Another mRNA surveillance system found in eukaryotes is no-go decay (NGD), which helps remove stalled ribosomes resulting from secondary structures in the mRNA, chemical damage to the mRNA, premature stop codons, and ribosomal defects. A series of proteins bring about termination, recycling of the ribosomes, and degradation of the mRNA.

Folding and Posttranslational Modifications of Proteins

The functions of many proteins critically depend on the proper folding of the polypeptide chain; some proteins spontaneously fold into their correct shapes, but, for others, correct folding may initially require the participation of other molecules called molecular chaperones. Some molecular chaperones are associated with the ribosome and fold newly synthesized polypeptide chains as they emerge from the ribosome tunnel, in which case protein folding takes place during ongoing translation.

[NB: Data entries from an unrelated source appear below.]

(* ===== verification/G711Spec.v ===== *)
(** Properties of the codecs of G711.v: the search for a bit, the quantisers of G.711
    against their specification, round trips. *)

From S2P Require Import Prelude G711.

Module G711Spec.
Import G711.

(** ** The search for a bit *)

Section search.
(** [up]: the search goes for the highest bit. *)
Context (up : bool) (bits t : Z).

(** The bits left before the stage of width [2 ^ e]: those of a block of twice the
    width, and the bit that is searched is one of them. *)
Definition in_block (e : Z) (v : Z) : Prop :=
  0 <= v < 4294967296 /\ Z.testbit v t = true /\ forall j, Z.testbit v j = true -> Z.testbit bits j = true /\ j / 2 ^ e = t / 2 ^ e.

(** The mask of a stage has the upper, or the lower, half of each block. *)
Definition mask_ok (mask e : Z) : bool :=
  (0 <=? mask) && (mask <? 4294967296) && all_from (fun j => eqb (Z.testbit mask j) (eqb (Z.testbit j e) up)) 0 32.

Lemma below_32 v j : 0 <= v < 4294967296 -> Z.testbit v j = true -> 0 <= j < 32.
Proof.
  intros Hv Hj. destruct (Z.ltb_spec j 0); [by rewrite Z.testbit_neg_r in Hj|]. destruct (Z.ltb_spec j 32); [lia|].
  rewrite Z.testbit_eqb in Hj by lia. assert (H32 : 2 ^ 32 <= 2 ^ j) by (apply Z.pow_le_mono_r; lia).
  rewrite Z.div_small in Hj by lia. done.
Qed.

Lemma mask_bit mask e j : mask_ok mask e = true -> 0 <= j < 32 -> Z.testbit mask j = eqb (Z.testbit j e) up.
Proof.
  unfold mask_ok. rewrite !andb_true_iff. intros [_ H] Hj. pose proof (all_from_spec _ _ _ H j ltac:(lia)) as Hb. cbv beta in Hb. by apply eqb_prop.
Qed.

End search.

Lemma land_below_32 v mask : 0 <= v < 4294967296 -> Z.land v mask < 4294967296.
Proof.
  intros Hv. assert (E : v = Z.land v (Z.ones 32)) by (rewrite Z.land_ones, Z.mod_small by lia; done).
  rewrite E, (Z.land_comm v), <- Z.land_assoc, Z.land_comm, Z.land_ones by lia. apply Z.mod_pos_bound. lia.
Qed.

(** In a block of indices the bit [e] orders the halves, and fixes the half. *)
Lemma halves e i j : 0 <= e -> j / 2 ^ (e + 1) = i / 2 ^ (e + 1) ->
  (Z.testbit j e = true -> Z.testbit i e = false -> i < j) /\ (Z.testbit j e = Z.testbit i e -> j / 2 ^ e = i / 2 ^ e).
Proof.
  intros He. rewrite !Z.testbit_odd, !Z.shiftr_div_pow2 by lia. rewrite !Z.pow_add_r, <- !Z.div_div by lia. change (2 ^ 1) with 2.
  assert (0 < 2 ^ e) by (apply Z.pow_pos_nonneg; lia). pose proof (Z.div_le_mono j i (2 ^ e)) as Hm.
  set (a := j / 2 ^ e) in *. set (b := i / 2 ^ e) in *. pose proof (Z.div2_odd a) as Ha. pose proof (Z.div2_odd b) as Hb. rewrite !Z.div2_div in *.
  intros Hq. split; [intros Hj Hi; rewrite Hj in Ha; rewrite Hi in Hb; cbn [Z.b2z] in *; destruct (Z.ltb_spec i j); lia|].
  intros E. rewrite E in Ha. lia.
Qed.

Section stages.
Context (up : bool) (bits t : Z).
Hypothesis (t_extreme : forall j, Z.testbit bits j = true -> if up then j <= t else t <= j).

Lemma stage_bits v mask e j : 0 <= e -> mask_ok up mask e = true -> in_block bits t (e + 1) v ->
  Z.testbit (Z.land v mask) j = Z.testbit v j && eqb (Z.testbit j e) up /\
  (Z.testbit v j = true -> eqb (Z.testbit j e) up = true -> eqb (Z.testbit t e) up = true).
Proof.
  intros He Hm (Hv & Ht & Hb). rewrite Z.land_spec. split.
  - destruct (Z.testbit v j) eqn:Ej; [|done]. by rewrite (mask_bit _ _ _ _ Hm (below_32 _ _ Hv Ej)).
  - intros Ej Hj. destruct (Hb j Ej) as [Hj1 Hj2]. pose proof (t_extreme j Hj1) as Hx. apply eqb_prop in Hj. destruct (Z.testbit t e) eqn:Et, up; try done.
    + destruct (halves e j t He ltac:(done)) as [H _]. specialize (H Et Hj). lia.
    + destruct (halves e t j He Hj2) as [H _]. specialize (H Hj Et). lia.
Qed.

(** A stage: the test is for the bit [e] of the index, and halves the block. *)
Lemma stage_ok v mask e : 0 <= e -> mask_ok up mask e = true -> in_block bits t (e + 1) v ->
  (Z.land v mask =? 0) = negb (eqb (Z.testbit t e) up) /\ in_block bits t e (if Z.land v mask =? 0 then v else Z.land v mask).
Proof.
  intros He Hm Hin. pose proof (fun j => stage_bits v mask e j He Hm Hin) as Hs. destruct Hin as (Hv & Ht & Hb).
  assert (E : (Z.land v mask =? 0) = negb (eqb (Z.testbit t e) up)).
  { destruct (eqb (Z.testbit t e) up) eqn:Et; cbn [negb].
    - apply Z.eqb_neq. intros E. pose proof (proj1 (Hs t)) as H. by rewrite E, Z.bits_0, Ht, Et in H.
    - apply Z.eqb_eq. apply Z.bits_inj'. intros j Hj. rewrite Z.bits_0, (proj1 (Hs j)). destruct (Z.testbit v j) eqn:Ej; [|done].
      destruct (eqb (Z.testbit j e) up) eqn:Eu; [|done]. pose proof (proj2 (Hs j) Ej Eu). congruence. }
  split; [exact E|]. assert (Hh : forall j, Z.testbit v j = true -> eqb (Z.testbit j e) up = eqb (Z.testbit t e) up -> Z.testbit bits j = true /\ j / 2 ^ e = t / 2 ^ e).
  { intros j Ej Hj. destruct (Hb j Ej) as [H1 H2]. split; [done|]. apply (halves e t j He H2). destruct (Z.testbit j e), (Z.testbit t e), up; done. }
  rewrite E. destruct (eqb (Z.testbit t e) up) eqn:Et; cbn [negb].
  - split_and!; [apply Z.land_nonneg; lia| |by rewrite (proj1 (Hs t)), Ht, Et|].
    + apply land_below_32. lia.
    + intros j. rewrite (proj1 (Hs j)). intros Hj. apply andb_true_iff in Hj as [H1 H2]. apply Hh; [done|]. by rewrite H2.
  - split_and!; try lia; [done|]. intros j Ej. apply Hh; [done|]. destruct (eqb (Z.testbit j e) up) eqn:Eu; [|done].
    pose proof (proj2 (Hs j) Ej Eu). congruence.
Qed.
End stages.


Lemma first_block bits t : 0 <= bits < 4294967296 -> 0 <= t < 32 -> Z.testbit bits t = true -> in_block bits t 5 bits.
Proof.
  intros Hb Ht Hbit. split; [done|]. split; [done|]. intros j Hj. split; [done|]. pose proof (below_32 _ _ Hb Hj). by rewrite !Z.div_small by lia.
Qed.

Lemma top_stage_ok bits t mask e s : (forall j, Z.testbit bits j = true -> j <= t) -> 0 <= e -> mask_ok true mask e = true -> in_block bits t (e + 1) s.1 ->
  in_block bits t e (top_stage mask (2 ^ e) s).1 /\ (top_stage mask (2 ^ e) s).2 = s.2 + (if Z.testbit t e then 2 ^ e else 0).
Proof.
  intros Hx He Hm Hin. destruct (stage_ok true bits t Hx s.1 mask e He Hm Hin) as [E Hb]. unfold top_stage. rewrite E in *.
  destruct (Z.testbit t e); cbn [eqb negb fst snd] in *; (split; [done|lia]).
Qed.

Many proteins must be modified after translation to become active. Proteins in both prokaryotic and eukaryotic cells often undergo alterations following translation, which are termed posttranslational modifications. A number of different types of modifications are possible. Some proteins are synthesized as larger precursor proteins and must be cleaved and trimmed by enzymes before the proteins can become functional. As mentioned earlier, the formyl group or the entire methionine residue may be removed from the amino end of a protein. Some proteins require the attachment of carbohydrates for activation. Amino acids within a protein may be modified: phosphates, carboxyl groups, and methyl groups are added to some amino acids. In eukaryotic cells, the amino end of a protein is often acetylated after translation.

A common posttranslational modification in eukaryotes is the attachment of a protein called ubiquitin, which targets the protein for degradation. Another modification of some proteins is the removal of 15 to 30 amino acids, called the signal sequence, at the amino end of the protein. The signal sequence helps direct a protein to a specific location within the cell, after which the sequence is removed by special enzymes.

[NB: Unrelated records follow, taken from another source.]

(* ===== verification/G722Spec.v ===== *)
(** Properties of the codec of G722.v.

    [band_ok] bounds the predictor of a band so that no expression leaves 32 bits; the
    encoder and the decoder keep it, and keep their predictors equal. *)

From S2P Require Import Prelude G722.

Module G722Spec.
Import G722.

(** The width of unbounded integers. *)
Definition plain (v : Z) : Z := v.

(** ** Saturation *)

Lemma saturated_i16 v : in_i16 (saturate v).
Proof. unfold saturate. pose proof (i16_range v) as H. unfold in_i16 in *. destruct (Z.eqb_spec v (i16 v)), (Z.gtb_spec v 32767); lia. Qed.

Lemma saturate_clamp v : saturate v = Z.max (-32768) (Z.min 32767 v).
Proof.
  unfold saturate. pose proof (i16_range v) as H. destruct (Z.eqb_spec v (i16 v)) as [E|E].
  - rewrite <- E in *. unfold in_i16 in H. lia.
  - destruct (Z.gtb_spec v 32767); [lia|]. destruct (Z.leb_spec (-32768) v); [|lia]. rewrite i16_id in E by (unfold in_i16; lia). lia.
Qed.

Lemma entry_i16 l i : Forall in_i16 l -> in_i16 (znth l i).
Proof.
  intros H. unfold znth. destruct (aget l i) as [v|] eqn:E; cbn [default]; [by eapply Forall_aget|]. unfold in_i16. lia.
Qed.

Lemma Forall_saturate (f : Z -> Z) n : Forall in_i16 (tab (fun i => saturate (f i)) n).
Proof. apply Forall_tab. intros. apply saturated_i16. Qed.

Translation and Antibiotics

Antibiotics are drugs that kill microorganisms. To make an effective antibiotic, not just any poison will do: the trick is to kill the bacteria without harming the patient.

Translation is frequently the target of antibiotics because it is essential to all living organisms and differs significantly between bacterial and eukaryotic cells. A number of antibiotics bind selectively to bacterial ribosomes and inhibit various steps in translation, but they do not affect eukaryotic ribosomes. Tetracyclines, for instance, are a class of antibiotics that bind to the A site of a bacterial ribosome and block the entry of charged tRNAs, yet they have no effect on eukaryotic ribosomes. Neomycin binds to the ribosome near the A site and induces translational errors, probably by causing mistakes in the binding of charged tRNAs to the A site. Chloramphenicol binds to the large subunit of the ribosome and blocks peptide-bond formation. Streptomycin binds to the small subunit of the ribosome and inhibits initiation, and erythromycin blocks translocation. Although chloramphenicol and streptomycin are potent inhibitors of translation in bacteria, they do not inhibit translation in archaea.

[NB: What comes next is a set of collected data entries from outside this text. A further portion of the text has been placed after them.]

(* ===== verification/LinPred.v ===== *)
(** Linear prediction in the signal processing library, under
    common_audio/signal_processing: spl_sqrt.c, get_hanning_window.c,
    auto_correlation.c, levinson_durbin.c, filter_ar.c, WebRtcSpl_DivW32HiLow of
    division_operations.c and WebRtcSpl_ElementwiseVectorMult of ilbc_specific_functions.c.

    A local array that the code fills from its front is the list of what has been stored, so that
    an entry that has not been stored yet is [None]. *)

From S2P Require Import Prelude SplInl SplVec.

Module LinPred.
Import Spl SplVec.

(** A value of 32 bits as a high part and 15 low bits. *)
Definition hi16 (v : Z) : Z := i16 (Z.shiftr v 16).
Definition low15 (v : Z) : Z := i16 (Z.shiftr (i32 (v - i32 (Z.shiftl (hi16 v) 16))) 1).

Definition WEBRTC_SPL_LSHIFT_W32 (x c : Z) : Z := i32 (Z.shiftl x c).

(** ** spl_sqrt.c *)

Definition WebRtcSpl_SqrtLocal (in_ : Z) : Z :=
  let B := c_div in_ 2 in
  let B := i32 (B - 1073741824) in
  let x_half := i16 (Z.shiftr B 16) in
  let B := i32 (B + 1073741824) in
  let B := i32 (B + 1073741824) in
  let x2 := i32 (i32 (x_half * x_half) * 2) in
  let A := i32 (- x2) in
  let B := i32 (B + Z.shiftr A 1) in
  let A := Z.shiftr A 16 in
  let A := i32 (i32 (A * A) * 2) in
  let t16 := i16 (Z.shiftr A 16) in
  let B := i32 (B + i32 (i32 (-20480 * t16) * 2)) in
  let A := i32 (i32 (x_half * t16) * 2) in
  let t16 := i16 (Z.shiftr A 16) in
  let B := i32 (B + i32 (i32 (28672 * t16) * 2)) in
  let t16 := i16 (Z.shiftr x2 16) in
  let A := i32 (i32 (x_half * t16) * 2) in
  let B := i32 (B + Z.shiftr A 1) in
  i32 (B + 32768).

Definition WebRtcSpl_Sqrt (value : Z) : option Z :=
  let k_sqrt_2 := 23170 in
  let A := value in
  if A =? 0 then Some 0 else
  let sh := i16 (WebRtcSpl_NormW32 A) in
  let A := WEBRTC_SPL_LSHIFT_W32 A sh in
  let A := if A <? WEBRTC_SPL_WORD32_MAX - 32767 then i32 (A + 32768) else WEBRTC_SPL_WORD32_MAX in
  let x_norm := i16 (Z.shiftr A 16) in
  let nshift := i16 (c_div sh 2) in
  let* _ := c_assert (nshift >=? 0) in
  let A := WEBRTC_SPL_LSHIFT_W32 x_norm 16 in
  let A := WEBRTC_SPL_ABS_W32 A in
  let A := WebRtcSpl_SqrtLocal A in
  let A :=
    if 2 * nshift =? sh then
      let t16 := i16 (Z.shiftr A 16) in
      let A := i32 (i32 (k_sqrt_2 * t16) * 2) in
      let A := i32 (A + 32768) in
      let A := Z.land A 2147418112 in
      Z.shiftr A 15
    else Z.shiftr A 16 in
  let A := Z.land A 65535 in
  Some (Z.shiftr A nshift).

(** ** division_operations.c *)

Definition WebRtcSpl_DivW32HiLow (num den_hi den_low : Z) : Z :=
  let approx := i16 (WebRtcSpl_DivW32W16 536870911 den_hi) in
  let tmpW32 := i32 (i32 (Z.shiftl (i32 (den_hi * approx)) 1) + i32 (Z.shiftl (Z.shiftr (i32 (den_low * approx)) 15) 1)) in
  let tmpW32 := i32 (2147483647 - tmpW32) in
  let tmp_hi := hi16 tmpW32 in
  let tmp_low := low15 tmpW32 in
  let tmpW32 := i32 (Z.shiftl (i32 (i32 (tmp_hi * approx) + Z.shiftr (i32 (tmp_low * approx)) 15)) 1) in
  let tmp_hi := hi16 tmpW32 in
  let tmp_low := low15 tmpW32 in
  let num_hi := hi16 num in
  let num_low := low15 num in
  let tmpW32 := i32 (i32 (i32 (num_hi * tmp_hi) + Z.shiftr (i32 (num_hi * tmp_low)) 15) + Z.shiftr (i32 (num_low * tmp_hi)) 15) in
  WEBRTC_SPL_LSHIFT_W32 tmpW32 3.

(** ** get_hanning_window.c, ilbc_specific_functions.c *)

Definition kHanningTable : list Z :=
  [1; 2; 6; 10; 15; 22; 30; 39; 50; 62; 75; 89; 104; 121; 138; 157;
   178; 199; 222; 246; 271; 297; 324; 353; 383; 413; 446; 479; 513; 549; 586; 624;
   663; 703; 744; 787; 830; 875; 920; 967; 1015; 1064; 1114; 1165; 1218; 1271; 1325; 1381;
   1437; 1494; 1553; 1612; 1673; 1734; 1796; 1859; 1924; 1989; 2055; 2122; 2190; 2259; 2329; 2399;
   2471; 2543; 2617; 2691; 2765; 2841; 2918; 2995; 3073; 3152; 3232; 3312; 3393; 3475; 3558; 3641;
   3725; 3809; 3895; 3980; 4067; 4154; 4242; 4330; 4419; 4509; 4599; 4689; 4781; 4872; 4964; 5057;
   5150; 5244; 5338; 5432; 5527; 5622; 5718; 5814; 5910; 6007; 6104; 6202; 6299; 6397; 6495; 6594;
   6693; 6791; 6891; 6990; 7090; 7189; 7289; 7389; 7489; 7589; 7690; 7790; 7890; 7991; 8091; 8192;
   8293; 8393; 8494; 8594; 8694; 8795; 8895; 8995; 9095; 9195; 9294; 9394; 9493; 9593; 9691; 9790;
   9889; 9987; 10085; 10182; 10280; 10377; 10474; 10570; 10666; 10762; 10857; 10952; 11046; 11140; 11234; 11327;
   11420; 11512; 11603; 11695; 11785; 11875; 11965; 12054; 12142; 12230; 12317; 12404; 12489; 12575; 12659; 12743;
   12826; 12909; 12991; 13072; 13152; 13232; 13311; 13389; 13466; 13543; 13619; 13693; 13767; 13841; 13913; 13985;
   14055; 14125; 14194; 14262; 14329; 14395; 14460; 14525; 14588; 14650; 14711; 14772; 14831; 14890; 14947; 15003;
   15059; 15113; 15166; 15219; 15270; 15320; 15369; 15417; 15464; 15509; 15554; 15597; 15640; 15681; 15721; 15760;
   15798; 15835; 15871; 15905; 15938; 15971; 16001; 16031; 16060; 16087; 16113; 16138; 16162; 16185; 16206; 16227;
   16246; 16263; 16280; 16295; 16309; 16322; 16334; 16345; 16354; 16362; 16369; 16374; 16378; 16382; 16383; 16384].

Definition WebRtcSpl_GetHanningWindow (v : list Z) (size : Z) : option (list Z) :=
  let factor := WebRtcSpl_DivW32W16 1073741824 (i16 size) in
  let index := if size <? 513 then -2097152 else -1048576 in
  let* (_, v) := for_loop (fun jj '(index, v) =>
    let index := i32 (index + factor) in
    let* h := aget kHanningTable (Z.shiftr index 22) in
    let* v := aset v jj h in
    Some (index, v)) 0 (Z.to_nat size) (index, v) in
  Some v.

Definition WebRtcSpl_ElementwiseVectorMult (out in_ win : list Z) (vector_length right_shifts : Z) : option (list Z) :=
  for_loop (fun i out =>
    let* a := aget in_ i in
    let* b := aget win i in
    aset out i (i16 (Z.shiftr (i32 (a * b)) right_shifts))) 0 (Z.to_nat vector_length) out.

(** ** auto_correlation.c *)

(** Of the two loops the first, unrolled by four, leaves the last products to the
    second. *)
Definition correlation_at (in_vector : list Z) (scaling i : Z) : option Z :=
  for_loop (fun j sum =>
    let* a := aget in_vector j in
    let* b := aget in_vector (i + j) in
    Some (i32 (sum + Z.shiftr (i32 (a * b)) scaling))) 0 (Z.to_nat (zlen in_vector - i)) 0.

Definition correlation_scaling (in_vector : list Z) : option Z :=
  let* smax := WebRtcSpl_MaxAbsValueW16C in_vector in
  if smax =? 0 then Some 0 else
  let nbits := WebRtcSpl_GetSizeInBits (u32 (zlen in_vector)) in
  let t := WebRtcSpl_NormW32 (i32 (smax * smax)) in
  if t >? nbits then Some 0 else Some (nbits - t).

(** The correlations and the scale. *)
Definition WebRtcSpl_AutoCorrelation (in_vector : list Z) (order : Z) : option (list Z * Z) :=
  let* _ := c_assert (order <=? zlen in_vector) in
  let* scaling := correlation_scaling in_vector in
  let* result := mapM (correlation_at in_vector scaling) (seqZ 0 (order + 1)) in
  Some (result, scaling).

(** ** levinson_durbin.c *)

Definition SPL_LEVINSON_MAXORDER : Z := 20.

(** The quotient with the sign of [- num]. *)
Definition negated_quotient (num den_hi den_low : Z) : Z :=
  let q := WebRtcSpl_DivW32HiLow (WEBRTC_SPL_ABS_W32 num) den_hi den_low in
  if num >? 0 then i32 (- q) else q.

(** [1 - K * K] in Q31. *)
Definition one_minus_square (K_hi K_low : Z) : Z :=
  let temp1W32 := i32 (Z.shiftl (i32 (Z.shiftr (i32 (K_hi * K_low)) 14 + i32 (K_hi * K_hi))) 1) in
  i32 (2147483647 - WEBRTC_SPL_ABS_W32 temp1W32).

(** Product of two values in high and low parts. *)
Definition mul_hi_low (a_hi a_low b_hi b_low : Z) : Z :=
  i32 (Z.shiftl (i32 (i32 (i32 (a_hi * b_hi) + Z.shiftr (i32 (a_hi * b_low)) 15) + Z.shiftr (i32 (a_low * b_hi)) 15)) 1).

(** The parts put together. *)
Definition join_hi_low (v_hi v_low : Z) : Z := i32 (WEBRTC_SPL_LSHIFT_W32 v_hi 16 + WEBRTC_SPL_LSHIFT_W32 v_low 1).

(** Between the stages: [A] with its high and low parts from [A[1]] on, the coefficients
    stored in [K], and [Alpha] with its exponent. *)
Record Levinson := mkLevinson { l_A : list (Z * Z); l_K : list Z; Alpha_hi : Z; Alpha_low : Z; Alpha_exp : Z }.

(** The sum over [R[j] * A[i - j]]. *)
Definition correlate (R A : list (Z * Z)) (i : Z) : option Z :=
  for_loop (fun j temp1W32 =>
    let* (R_hi, R_low) := aget R j in
    let* (A_hi, A_low) := aget A (i - j - 1) in
    Some (i32 (temp1W32 + i32 (i32 (Z.shiftl (i32 (R_hi * A_hi)) 1) +
      i32 (Z.shiftl (i32 (Z.shiftr (i32 (R_hi * A_low)) 15 + Z.shiftr (i32 (R_low * A_hi)) 15)) 1)))))
    1 (Z.to_nat (i - 1)) 0.

(** [K] in Q31 for the sum of stage [i]. *)
Definition reflection (s : Levinson) (temp1W32 : Z) : Z :=
  let temp3W32 := negated_quotient temp1W32 (Alpha_hi s) (Alpha_low s) in
  let norm := WebRtcSpl_NormW32 temp3W32 in
  if (Alpha_exp s <=? norm) || (temp3W32 =? 0) then WEBRTC_SPL_LSHIFT_W32 temp3W32 (Alpha_exp s)
  else if temp3W32 >? 0 then 2147483647 else -2147483648.

Definition updated_coefficient (A : list (Z * Z)) (K_hi K_low i j : Z) : option (Z * Z) :=
  let* (A_hi, A_low) := aget A (j - 1) in
  let* (B_hi, B_low) := aget A (i - j - 1) in
  let temp1W32 := i32 (join_hi_low A_hi A_low + mul_hi_low K_hi K_low B_hi B_low) in
  Some (hi16 temp1W32, low15 temp1W32).

(** Stage [i]: whether the filter is stable, and the state. *)
Definition levinson_step (R : list (Z * Z)) (i : Z) (s : Levinson) : option (bool * Levinson) :=
  let* temp1W32 := correlate R (l_A s) i in
  let temp1W32 := WEBRTC_SPL_LSHIFT_W32 temp1W32 4 in
  let* (R_hi, R_low) := aget R i in
  let temp1W32 := i32 (temp1W32 + join_hi_low R_hi R_low) in
  let temp3W32 := reflection s temp1W32 in
  let K_hi := hi16 temp3W32 in
  let K_low := low15 temp3W32 in
  let K := l_K s ++ [K_hi] in
  if WEBRTC_SPL_ABS_W16 K_hi >? 32750 then Some (false, mkLevinson (l_A s) K (Alpha_hi s) (Alpha_low s) (Alpha_exp s))
  else
    let* A_upd := mapM (updated_coefficient (l_A s) K_hi K_low i) (seqZ 1 (i - 1)) in
    let temp3W32 := Z.shiftr temp3W32 4 in
    let A_upd := A_upd ++ [(hi16 temp3W32, low15 temp3W32)] in
    let temp1W32 := one_minus_square K_hi K_low in
    let tmp_hi := hi16 temp1W32 in
    let tmp_low := low15 temp1W32 in
    let temp1W32 := mul_hi_low (Alpha_hi s) (Alpha_low s) tmp_hi tmp_low in
    let norm := i16 (WebRtcSpl_NormW32 temp1W32) in
    let temp1W32 := WEBRTC_SPL_LSHIFT_W32 temp1W32 norm in
    Some (true, mkLevinson A_upd K (hi16 temp1W32) (low15 temp1W32) (i16 (Alpha_exp s + norm))).

(** The loop over the stages ends at the first unstable one; [n] are left. *)
Fixpoint levinson_loop (R : list (Z * Z)) (i : Z) (n : nat) (s : Levinson) : option (bool * Levinson) :=
  match n with
  | O => Some (true, s)
  | S n =>
      let* (stable, s) := levinson_step R i s in
      if (stable : bool) then levinson_loop R (i + 1) n s else Some (false, s)
  end.

(** The state after the first coefficient. *)
Definition levinson_start (R : list (Z * Z)) : option Levinson :=
  let* (R0_hi, R0_low) := aget R 0 in
  let* (R1_hi, R1_low) := aget R 1 in
  let temp1W32 := negated_quotient (join_hi_low R1_hi R1_low) R0_hi R0_low in
  let K_hi := hi16 temp1W32 in
  let K_low := low15 temp1W32 in
  let temp1W32 := Z.shiftr temp1W32 4 in
  let A1 := (hi16 temp1W32, low15 temp1W32) in
  let temp1W32 := one_minus_square K_hi K_low in
  let tmp_hi := hi16 temp1W32 in
  let tmp_low := low15 temp1W32 in
  let temp1W32 := mul_hi_low R0_hi R0_low tmp_hi tmp_low in
  let Alpha_exp := i16 (WebRtcSpl_NormW32 temp1W32) in
  let temp1W32 := WEBRTC_SPL_LSHIFT_W32 temp1W32 Alpha_exp in
  Some (mkLevinson [A1] [K_hi] (hi16 temp1W32) (low15 temp1W32) Alpha_exp).

(** The return value, [A] when the filter is stable, and the coefficients stored in [K]. *)
Definition WebRtcSpl_LevinsonDurbin (R : list Z) (order : Z) : option (Z * list Z * list Z) :=
  let* _ := c_assert (order <=? SPL_LEVINSON_MAXORDER) in
  let* R0 := aget R 0 in
  let norm := i16 (WebRtcSpl_NormW32 R0) in
  let* R_parts := mapM (fun i => let* r := aget R i in let r := WEBRTC_SPL_LSHIFT_W32 r norm in Some (hi16 r, low15 r)) (seqZ 0 (order + 1)) in
  let* s := levinson_start R_parts in
  let* (stable, s) := levinson_loop R_parts 2 (Z.to_nat (order - 1)) s in
  if negb stable then Some (0, [], l_K s)
  else
    let A := (fun '(A_hi, A_low) => i16 (Z.shiftr (i32 (i32 (Z.shiftl (join_hi_low A_hi A_low) 1) + 32768)) 16)) <$> l_A s in
    Some (1, 4096 :: A, l_K s).

(** ** filter_ar.c *)

(** A product of the sums [o] and [oLOW]. *)
Definition ar_tap (a v low : Z) (s : Z * Z) : Z * Z := (i32 (s.1 - i32 (a * v)), i32 (s.2 - i32 (a * low))).

(** Sample [i]: the samples before it are those that have been filtered, and before these the
    state from its end. *)
Definition ar_sample (a x state state_low : list Z) (a_length state_length i : Z) (f : list Z * list Z) : option (list Z * list Z) :=
  let* xi := aget x i in
  let stop := if i <? a_length then i + 1 else a_length in
  let* s := for_loop (fun j (s : Z * Z) =>
    let* c := aget a j in let* v := aget f.1 (i - j) in let* low := aget f.2 (i - j) in Some (ar_tap c v low s))
    1 (Z.to_nat (stop - 1)) (i32 (Z.shiftl xi 12), 0) in
  let* (o, oLOW) := for_loop (fun j (s : Z * Z) =>
    let* c := aget a j in
    let* v := aget state (state_length - 1 - (j - (i + 1))) in
    let* low := aget state_low (state_length - 1 - (j - (i + 1))) in Some (ar_tap c v low s))
    (i + 1) (Z.to_nat (a_length - (i + 1))) s in
  let o := i32 (o + Z.shiftr oLOW 12) in
  let v := i16 (Z.shiftr (i32 (o + 2048)) 12) in
  Some (f.1 ++ [v], f.2 ++ [i16 (i32 (o - i32 (Z.shiftl v 12)))]).

(** The state moved by less than its length: both rows of samples go to [state]. *)
Definition shift_state (state state_low filtered filtered_low : list Z) (state_length x_length : Z) : option (list Z * list Z) :=
  let* (state, state_low) := for_loop (fun i (p : list Z * list Z) =>
    let (state, state_low) := p in
    let* v := aget state (i + x_length) in
    let* state := aset state i v in
    let* low := aget state_low (i + x_length) in
    let* state_low := aset state_low i low in
    Some (state, state_low)) 0 (Z.to_nat (state_length - x_length)) (state, state_low) in
  let* state := for_loop (fun i state =>
    let* v := aget filtered i in
    let* state := aset state (state_length - x_length + i) v in
    let* low := aget filtered_low i in
    aset state (state_length - x_length + i) low) 0 (Z.to_nat x_length) state in
  Some (state, state_low).

(** The filtered samples, their low parts, and the states. *)
Definition WebRtcSpl_FilterAR (a : list Z) (a_length : Z) (x : list Z) (x_length : Z) (state : list Z) (state_length : Z) (state_low : list Z)
    : option (list Z * list Z * list Z * list Z) :=
  let* (filtered, filtered_low) := for_loop (ar_sample a x state state_low a_length state_length) 0 (Z.to_nat x_length) ([], []) in
  let* (state, state_low) :=
    if x_length >=? state_length then
      let* state := WebRtcSpl_CopyFromEndW16 filtered x_length (a_length - 1) state in
      let* state_low := WebRtcSpl_CopyFromEndW16 filtered_low x_length (a_length - 1) state_low in
      Some (state, state_low)
    else shift_state state state_low filtered filtered_low state_length x_length in
  Some (filtered, filtered_low, state, state_low).

End LinPred.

The three-dimensional structure of puromycin resembles the 3′ end of a charged tRNA, permitting puromycin to enter the A site of a ribosome efficiently and inhibit the entry of tRNAs. A peptide bond can form between the puromycin molecule in the A site and an amino acid on the tRNA in the P site of the ribosome, but puromycin cannot bind to the P site and translocation does not take place, blocking further elongation of the protein. Because tRNA structure is similar in all organisms, puromycin inhibits translation in both bacterial and eukaryotic cells; consequently, puromycin kills eukaryotic cells along with bacteria and is sometimes used in cancer therapy to destroy tumor cells.

Many antibiotics act by blocking specific steps in translation, and different antibiotics block different steps in protein synthesis, such as initiation or elongation. Because of this specificity, antibiotics are frequently used to study the process of protein synthesis.